The Irish Blue Cross also operates a horse ambulance service that attends at all Irish racecourses, north and south. In an average year, the frontline fleet of three ambulance units provides about 400 days of service. Experienced staff work closely with racecourse veterinary surgeons to assist racehorses 'pulled up' or injured during the course of racing. This service is not paid for from the charity donations provided to the small animal section of The Irish Blue Cross, rather it is separately funded by Horse Racing Ireland and other racing organizations and equine welfare specific donations from some users, horse racing and associated industries.
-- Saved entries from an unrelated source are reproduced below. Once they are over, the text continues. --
Lemma measurement_values_nonempty (u m : string) :
  UNIT_TO_MEASUREMENT_TYPE !! u = Some m -> PyStr.is_empty m = false.
Proof.
  intros H. apply measurement_lookup_items in H.
  unfold UNIT_TO_MEASUREMENT_TYPE_items in H. table_cases H; reflexivity.
Qed.

Lemma alias_values_nonempty (k v : string) :
  UNIT_ALIASES !! k = Some v -> PyStr.is_empty v = false.
Proof.
  intros H. apply alias_values_canonical, canonical_units_cases in H.
  destruct H as [-> | [-> | [-> | [-> | [-> | ->]]]]]; reflexivity.
Qed.

Lemma alias_or_upper_hit (s u : string) :
  UNIT_ALIASES !! PyStr.lower s = Some u -> alias_or_upper s = u.
Proof. unfold alias_or_upper. intros ->. reflexivity. Qed.

Lemma alias_or_upper_miss (s : string) :
  UNIT_ALIASES !! PyStr.lower s = None -> alias_or_upper s = PyStr.upper s.
Proof. unfold alias_or_upper. intros ->. reflexivity. Qed.

Lemma is_empty_false (s : string) : s <> "" -> PyStr.is_empty s = false.
Proof. destruct s; [congruence | reflexivity]. Qed.

Lemma is_empty_true (s : string) : PyStr.is_empty s = true -> s = "".
Proof. destruct s; [reflexivity | discriminate]. Qed.

(** C9: alias resolution is a case-insensitive exact lookup in the alias
    table that returns the uppercased input on a miss; a known alias
    written in any letter case resolves to the canonical unit of the
    alias; each of the six canonical codes has a measurement category.
    The entity method performs this lookup on every non-empty text. *)
Theorem alias_resolution_case_insensitive :
  (forall s u, UNIT_ALIASES !! PyStr.lower s = Some u -> alias_or_upper s = u)
  /\ (forall s, UNIT_ALIASES !! PyStr.lower s = None -> alias_or_upper s = PyStr.upper s)
  /\ (forall a u s, UNIT_ALIASES !! a = Some u -> Spec.same_ignoring_case s a ->
        alias_or_upper s = u /\ Todo._normalize_unit (PyStr s) = Some u
        /\ u ∈ canonical_units)
  /\ (forall s, s <> "" -> Todo._normalize_unit (PyStr s) = Some (alias_or_upper s))
  /\ (forall u, u ∈ canonical_units -> is_Some (UNIT_TO_MEASUREMENT_TYPE !! u)).
Proof.
  split; [exact alias_or_upper_hit |].
  split; [exact alias_or_upper_miss |].
  split.
  - intros a u s Ha Hs. unfold Spec.same_ignoring_case in Hs.
    pose proof (alias_keys_lower _ _ Ha) as Hk.
    assert (Hlook : UNIT_ALIASES !! PyStr.lower s = Some u) by (rewrite Hs, Hk; exact Ha).
    assert (Hne : PyStr.is_empty s = false).
    { destruct s; [| reflexivity]. simpl in Hs. rewrite Hk in Hs. subst a.
      vm_compute in Ha. discriminate. }
    split; [apply alias_or_upper_hit, Hlook |].
    split; [| eapply alias_values_canonical, Ha].
    unfold Todo._normalize_unit. rewrite Hne.
    f_equal. apply alias_or_upper_hit, Hlook.
  - split.
    + intros s Hs. unfold Todo._normalize_unit. rewrite (is_empty_false _ Hs). reflexivity.
    + exact canonical_has_measurement.
Qed.

Lemma alias_resolution_case_insensitive_witness :
  alias_or_upper "KiLoS" = "KGM"
  /\ Todo._normalize_unit (PyStr "KiLoS") = Some "KGM"
  /\ "KGM" ∈ canonical_units.
Proof.
  destruct alias_resolution_case_insensitive as (_ & _ & H & _).
  apply (H "kilos" "KGM" "KiLoS"); reflexivity.
Defined.

(** ** The unit sent on the write path *)

Lemma _normalize_unit_unknown (u : string) (mt : option string) :
  u <> "" ->
  UNIT_TO_MEASUREMENT_TYPE !! alias_or_upper u = None ->
  Client._normalize_unit (Some u) mt = Some "EA".
Proof.
  intros Hu Hm. unfold Client._normalize_unit, str_truthy.
  cbn [default from_option id]. rewrite (is_empty_false _ Hu). cbn [negb]. rewrite Hm.
  destruct mt; reflexivity.
Qed.

Lemma _normalize_unit_known (u m : string) (mt : option string) :
  u <> "" ->
  UNIT_TO_MEASUREMENT_TYPE !! alias_or_upper u = Some m ->
  Client._normalize_unit (Some u) mt = Some (alias_or_upper u).
Proof.
  intros Hu Hm. unfold Client._normalize_unit, str_truthy.
  cbn [default from_option id]. rewrite (is_empty_false _ Hu). cbn [negb]. rewrite Hm.
  destruct mt; reflexivity.
Qed.

Lemma _normalize_unit_from_measurement (mt : string) :
  Client._normalize_unit None (Some mt) =
    if String.eqb (PyStr.lower mt) "piece" then Some "EA"
    else if String.eqb (PyStr.lower mt) "weight" then Some "KGM"
    else if String.eqb (PyStr.lower mt) "volume" then Some "LTR"
    else None.
Proof.
  unfold Client._normalize_unit, str_truthy, _default_unit_for_measurement.
  destruct mt as [| c mt']; [reflexivity |].
  cbn [default from_option id PyStr.is_empty negb].
  unfold MEASUREMENT_TYPE_PIECE, MEASUREMENT_TYPE_WEIGHT, MEASUREMENT_TYPE_VOLUME.
  destruct (String.eqb _ "piece"); [reflexivity |].
  destruct (String.eqb _ "weight"); [reflexivity |].
  destruct (String.eqb _ "volume"); reflexivity.
Qed.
The Irish Blue Cross horse ambulances are also to be seen at the RDS Annual Horse Show, International Horse Trials in Ireland, and some Point-to-Points.

The Irish Blue Cross branded horse ambulance units are a regular sight on Irish roads travelling to and from race meetings; have a standing commitment allowing them to provide three fully equipped units at events on any one day, and in exceptional circumstances, utilizing reserve equipment, they can provide up to five units on a single day if necessary.

In recent years the horse ambulance fleet have also provided services to the Irish film industry (when scenes involving large numbers of horses or specific stunts are being filmed). Occasionally (and unfortunately) Irish Blue Cross units have had to attend road traffic accidents involving horses injured on the public road, either in collision with vehicles or from incidents involving horseboxes or trailers.